I'm looking for a well-written, rigorous and self-contained treatment of multidimensional characteristic functions, specifically Lévy's continuity theorem and the uniqueness theorem (which states that distinct multi-dimensional distributions engender distinct characteristic functions).
In particular, all necessary results from real and complex analysis should be proved, or else specific references should be given to where proofs can be found. Preferably, it should not be assumed that the theory of one-dimensional characteristic functions is familiar; this theory should be developed as a special case of the multi-dimensional case.
References can be in English, German or French. In fact, the German work "Stochastik: Theorie und Anwendungen" by Meintrup and Schäffler is very much what I have in mind, except their account of the continuity and uniqueness theorems is not self-contained.

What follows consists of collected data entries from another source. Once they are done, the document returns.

(** * PhotoPerfect AI: the enhancement dispatch and fallback core of [app.py]

    A shallow embedding of [ImageEnhancer] ([__init__], [load_models],
    [enhance_image], [_advanced_face_enhancement]) and of the module constant
    [MODEL_PATHS].

    The class mutates [self] and reports through [logger] and [st.error], so
    its methods are written in a small state-and-exception monad over a
    [World] (the object's attributes plus the trace of what the process did).
    An attribute assignment made before an exception is raised is kept, as in
    Python: there is no roll-back when a [try] block is left through its
    handler.

    Everything the class calls but does not define (OpenCV, NumPy, rembg,
    GFPGAN, Real-ESRGAN, the file system) is an interface: the class
    [Externals] for the image libraries and the record [LoadEnv] for what
    loading a backend meets at the time of a call. *)

From Stdlib Require Import ZArith List String Bool Lia.
From Stdlib Require Import Floats.
Import ListNotations.

Set Warnings "-inexact-float".

Local Open Scope string_scope.
Local Open Scope Z_scope.

(** ** Python values *)

(** Exceptions, all of them subclasses of [Exception] (the only thing the two
    handlers of the class catch).  [str_exn] is [str(e)]. *)
Inductive exn : Type :=
| FileNotFoundError (msg : string)
| ImportError (msg : string)
| ValueError (msg : string)
| KeyError (msg : string)
| RuntimeError (msg : string).

Definition str_exn (e : exn) : string :=
  match e with
  | FileNotFoundError m | ImportError m | ValueError m
  | KeyError m | RuntimeError m => m
  end.

(** What evaluating an expression or running a statement ends in. *)
Inductive outcome (A : Type) : Type :=
| Returned (a : A)
| Raised (e : exn).
Arguments Returned {A} a.
Arguments Raised {A} e.

(** [float(z)] for a Python [int]: the nearest binary64, ties to even. *)
Definition float_of_Z (z : Z) : float :=
  SF2Prim (SpecFloat.binary_normalize 53 1024 z 0 false).

(** [a / b] on two [int]s (true division).  Both operands are converted and
    divided in binary64, which is the correctly rounded quotient Python
    returns whenever both are below [2^53] in absolute value. *)
Definition int_truediv (a b : Z) : float :=
  PrimFloat.div (float_of_Z a) (float_of_Z b).

(** The builtin [min(a, b)] on floats: [b] replaces [a] only when [b < a]. *)
Definition py_min (a b : float) : float :=
  if PrimFloat.ltb b a then b else a.

(** ** The objects of the class *)

Inductive device : Type := cuda | cpu.

(** [GFPGANer(model_path=..., upscale=..., arch=..., channel_multiplier=...,
    device=...)]: the handle keeps what it was built with. *)
Record GFPGANer : Type := {
  gfpgan_model_path : string;
  gfpgan_upscale : nat;
  gfpgan_arch : string;
  gfpgan_channel_multiplier : nat;
  gfpgan_device : device
}.

Record RRDBNet : Type := {
  num_in_ch : nat;
  num_out_ch : nat;
  num_feat : nat;
  num_block : nat;
  num_grow_ch : nat;
  rrdb_scale : nat
}.

Record RealESRGANer : Type := {
  esrgan_scale : nat;
  esrgan_model_path : string;
  esrgan_model : RRDBNet;
  esrgan_device : device
}.

(** The attributes [__init__] creates. *)
Record ImageEnhancer : Type := {
  gfpgan_model : option GFPGANer;
  upsampler : option RealESRGANer;
  self_device : device;
  models_loaded : bool
}.

(** What the process did that a user or an operator can observe. *)
Inductive event : Type :=
| EvPathExists (path : string) (answer : bool)
| EvImport (module : string)
| EvConstruct (class : string)
| EvLoggerInfo (msg : string)
| EvLoggerError (msg : string)
| EvStError (msg : string).

Record World : Type := {
  self : ImageEnhancer;
  trace : list event
}.

(** ** The monad of methods *)

(** A computation over a mutable state [S] that returns or raises.  The state
    reached when an exception is raised is kept. *)
Definition St (S A : Type) : Type := S -> outcome A * S.

Definition ret {S A} (a : A) : St S A := fun s => (Returned a, s).

Definition bind {S A B} (m : St S A) (k : A -> St S B) : St S B :=
  fun s =>
    match m s with
    | (Returned a, s') => k a s'
    | (Raised e, s') => (Raised e, s')
    end.

Definition raise {S A} (e : exn) : St S A := fun s => (Raised e, s).

(** [try: body  except Exception as e: handler(e)]. *)
Definition try_except {S A} (body : St S A) (handler : exn -> St S A) : St S A :=
  fun s =>
    match body s with
    | (Returned a, s') => (Returned a, s')
    | (Raised e, s') => handler e s'
    end.

(** An external call whose result does not depend on the state. *)
Definition lift {S A} (o : outcome A) : St S A := fun s => (o, s).

(** Methods without reassigned locals run over the [World]. *)
Definition M (A : Type) : Type := St World A.

Definition emit (ev : event) : M unit :=
  fun w => (Returned tt, {| self := self w; trace := trace w ++ [ev] |}).

Definition get_self : M ImageEnhancer := fun w => (Returned (self w), w).

Definition modify_self (f : ImageEnhancer -> ImageEnhancer) : M unit :=
  fun w => (Returned tt, {| self := f (self w); trace := trace w |}).

Declare Scope py_scope.
Delimit Scope py_scope with py.
Notation "x <- m ;; k" := (bind m (fun x => k))
  (at level 61, m at next level, right associativity) : py_scope.
Notation "m ;;; k" := (bind m (fun _ => k))
  (at level 61, right associativity) : py_scope.
Local Open Scope py_scope.

(** [for x in xs: body(x)]: the first exception ends the loop. *)
Fixpoint for_each {A} (xs : list A) (body : A -> M unit) : M unit :=
  match xs with
  | [] => ret tt
  | x :: rest => body x ;;; for_each rest body
  end.

(** Attribute assignments. *)
Definition set_gfpgan_model (g : GFPGANer) : M unit :=
  modify_self (fun s =>
    {| gfpgan_model := Some g; upsampler := upsampler s;
       self_device := self_device s; models_loaded := models_loaded s |}).

Definition set_upsampler (u : RealESRGANer) : M unit :=
  modify_self (fun s =>
    {| gfpgan_model := gfpgan_model s; upsampler := Some u;
       self_device := self_device s; models_loaded := models_loaded s |}).

Definition set_models_loaded (b : bool) : M unit :=
  modify_self (fun s =>
    {| gfpgan_model := gfpgan_model s; upsampler := upsampler s;
       self_device := self_device s; models_loaded := b |}).

(** ** [MODEL_PATHS] and [load_models] *)

(** The dict literal, in insertion order (the order [items()] yields). *)
Definition MODEL_PATHS : list (string * string) :=
  [ ("GFPGAN", "GFPGANv1.4.pth");
    ("RealESRGAN", "RealESRGAN_x4plus.pth") ].

(** [d[key]]. *)
Fixpoint dict_getitem (d : list (string * string)) (key : string)
  : outcome string :=
  match d with
  | [] => Raised (KeyError key)
  | (k, v) :: rest => if String.eqb k key then Returned v else dict_getitem rest key
  end.

(** What a call of [load_models] meets outside the object: the file system
    and the three libraries it imports and instantiates.  [None] means the
    import or the constructor completes. *)
Record LoadEnv : Type := {
  os_path_exists : string -> bool;
  import_fails : string -> option exn;
  GFPGANer_fails : GFPGANer -> option exn;
  RRDBNet_fails : RRDBNet -> option exn;
  RealESRGANer_fails : RealESRGANer -> option exn
}.

Definition may_fail (o : option exn) : M unit :=
  match o with
  | None => ret tt
  | Some e => raise e
  end.

Definition path_exists (env : LoadEnv) (path : string) : M bool :=
  let b := os_path_exists env path in
  emit (EvPathExists path b) ;;; ret b.

Definition import_module (env : LoadEnv) (module : string) : M unit :=
  emit (EvImport module) ;;; may_fail (import_fails env module).

Definition new_GFPGANer (env : LoadEnv) (g : GFPGANer) : M GFPGANer :=
  emit (EvConstruct "GFPGANer") ;;; may_fail (GFPGANer_fails env g) ;;; ret g.

Definition new_RRDBNet (env : LoadEnv) (n : RRDBNet) : M RRDBNet :=
  emit (EvConstruct "RRDBNet") ;;; may_fail (RRDBNet_fails env n) ;;; ret n.

Definition new_RealESRGANer (env : LoadEnv) (u : RealESRGANer) : M RealESRGANer :=
  emit (EvConstruct "RealESRGANer") ;;; may_fail (RealESRGANer_fails env u) ;;; ret u.

Definition logger_info (msg : string) : M unit := emit (EvLoggerInfo msg).
Definition logger_error (msg : string) : M unit := emit (EvLoggerError msg).
Definition st_error (msg : string) : M unit := emit (EvStError msg).

(** [ImageEnhancer.__init__]; the argument is [torch.cuda.is_available()]. *)
Definition init (cuda_is_available : bool) : World :=
  {| self := {| gfpgan_model := None;
                upsampler := None;
                self_device := if cuda_is_available then cuda else cpu;
                models_loaded := false |};
     trace := [] |}.

(** The body of the [try] block of [load_models]. *)
Definition load_models_body (env : LoadEnv) : M unit :=
  (* Verify model files exist *)
  for_each MODEL_PATHS (fun item =>
    let '(model_name, path) := item in
    found <- path_exists env path ;;
    if negb found
    then raise (FileNotFoundError (model_name ++ " model not found at " ++ path))
    else ret tt) ;;;
  (* Load GFPGAN for face enhancement *)
  import_module env "gfpgan" ;;;
  s <- get_self ;;
  gfpgan_path <- lift (dict_getitem MODEL_PATHS "GFPGAN") ;;
  g <- new_GFPGANer env
         {| gfpgan_model_path := gfpgan_path;
            gfpgan_upscale := 2;
            gfpgan_arch := "clean";
            gfpgan_channel_multiplier := 2;
            gfpgan_device := self_device s |} ;;
  set_gfpgan_model g ;;;
  (* Load RealESRGAN for super resolution *)
  import_module env "basicsr.archs.rrdbnet_arch" ;;;
  import_module env "realesrgan" ;;;
  model <- new_RRDBNet env
         {| num_in_ch := 3; num_out_ch := 3; num_feat := 64;
            num_block := 23; num_grow_ch := 32; rrdb_scale := 4 |} ;;
  s <- get_self ;;
  esrgan_path <- lift (dict_getitem MODEL_PATHS "RealESRGAN") ;;
  u <- new_RealESRGANer env
         {| esrgan_scale := 4;
            esrgan_model_path := esrgan_path;
            esrgan_model := model;
            esrgan_device := self_device s |} ;;
  set_upsampler u ;;;
  set_models_loaded true ;;;
  logger_info "AI models loaded successfully".

Definition load_models (env : LoadEnv) : M unit :=
  s <- get_self ;;
  if models_loaded s then ret tt
  else
    try_except (load_models_body env)
      (fun e =>
         logger_error ("Model loading failed: " ++ str_exn e) ;;;
         st_error ("Model loading failed: " ++ str_exn e)).

(** ** The image libraries *)

Inductive ColorConversionCode : Type :=
| COLOR_RGB2BGR | COLOR_BGR2RGB | COLOR_RGB2LAB | COLOR_LAB2RGB.

Inductive InterpolationFlags : Type :=
| INTER_NEAREST | INTER_LINEAR | INTER_CUBIC | INTER_AREA | INTER_LANCZOS4.

Inductive dtype : Type := np_uint8 | np_float32.

(** [cv2.createCLAHE(clipLimit=..., tileGridSize=...)]. *)
Record CLAHE : Type := {
  clipLimit : float;
  tileGridSize : nat * nat
}.

Definition createCLAHE (clip : float) (tiles : nat * nat) : CLAHE :=
  {| clipLimit := clip; tileGridSize := tiles |}.

(** NumPy, OpenCV, rembg and the two backends, as the class calls them.  Each
    call returns or raises; none of them touches the object. *)
Class Externals : Type := {
  ndarray : Type;
  shape : ndarray -> list nat;
  (* numpy: a.astype(t), a / x, a * k, a.clip(lo, hi) *)
  astype : ndarray -> dtype -> outcome ndarray;
  truediv : ndarray -> float -> outcome ndarray;
  mul : ndarray -> Z -> outcome ndarray;
  clip : ndarray -> Z -> Z -> outcome ndarray;
  (* cv2 *)
  cvtColor : ndarray -> ColorConversionCode -> outcome ndarray;
  resize : ndarray -> nat * nat -> InterpolationFlags -> outcome ndarray;
  fastNlMeansDenoisingColored : ndarray -> Z -> Z -> Z -> Z -> outcome ndarray;
  filter2D : ndarray -> Z -> list (list Z) -> outcome ndarray;
  split : ndarray -> outcome (list ndarray);
  merge : list ndarray -> outcome ndarray;
  CLAHE_apply : CLAHE -> ndarray -> outcome ndarray;
  bilateralFilter : ndarray -> Z -> Z -> Z -> outcome ndarray;
  (* rembg *)
  remove : ndarray -> outcome ndarray;
  (* gfpgan_model.enhance(img, has_aligned, only_center_face, paste_back,
     weight) returns (cropped_faces, restored_faces, restored_img) *)
  GFPGANer_enhance :
    GFPGANer -> ndarray -> bool -> bool -> bool -> float ->
    outcome (list ndarray * list ndarray * ndarray);
  (* upsampler.enhance(img, outscale) returns (output, img_mode) *)
  RealESRGANer_enhance :
    RealESRGANer -> ndarray -> Z -> outcome (ndarray * option string)
}.

(** Tuple unpacking: [x, y = t] and [x, y, z = t]. *)
Definition unpack2 {A} (t : list A) : outcome (A * A) :=
  match t with
  | [x; y] => Returned (x, y)
  | [] | [_] => Raised (ValueError "not enough values to unpack")
  | _ => Raised (ValueError "too many values to unpack")
  end.

Definition unpack3 {A} (t : list A) : outcome (A * A * A) :=
  match t with
  | [x; y; z] => Returned (x, y, z)
  | [] | [_] | [_; _] => Raised (ValueError "not enough values to unpack")
  | _ => Raised (ValueError "too many values to unpack")
  end.

(** The kernel literal of [Sharpen] and of the fallback pipeline. *)
Definition sharpen_kernel : list (list Z) :=
  [ [0; -1; 0]; [-1; 5; -1]; [0; -1; 0] ].

(** [min(0.5 + strength/20, 0.9)], the [weight] argument of the neural face
    path. *)
Definition blend_weight (strength : Z) : float :=
  py_min (PrimFloat.add 0.5%float (int_truediv strength 20)) 0.9%float.

(** The six names [enhance_image] compares [enhancement_type] with. *)
Definition SUPER_RESOLUTION : string := "Super Resolution".
Definition FACE_ENHANCEMENT : string := "Face Enhancement".
Definition DENOISE : string := "Denoise".
Definition SHARPEN : string := "Sharpen".
Definition REMOVE_BACKGROUND : string := "Remove Background".
Definition COLOR_CORRECTION : string := "Color Correction".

Jochen Wengenroth's "Wahrscheinlichkeitstheorie" (de Gruyter, 2008), Theorem 5.6, p. 90 (continuity & uniqueness). Concerning uniqueness, see also the paragraph on p. 84 immediately following the proof of the Portmanteau theorem (theorem 5.2, p. 83). In order to be able to follow theorem 5.6's proof, one is advised to read the entire chapter 5 up to the proof. The writing is concise but well written, and all proofs are given completely.
Two other sources that I've considered, but have not actually read, are:
Karl Stromberg's "Probability for Analysts" (Chapman & Hall, 1994), Theorem 1.11, p. 11 (uniqueness) and Theorem 2.7, p. 23 (continuity).
K. R. Parathasarathy's "Introduction to Probability and Measure" (Hindustan Book Agency, 2005), Proposition 7.3.9, p. 298 (uniqueness) and Proposition 7.3.17, p. 302 (continuity). This book delegates some of the work to exercises.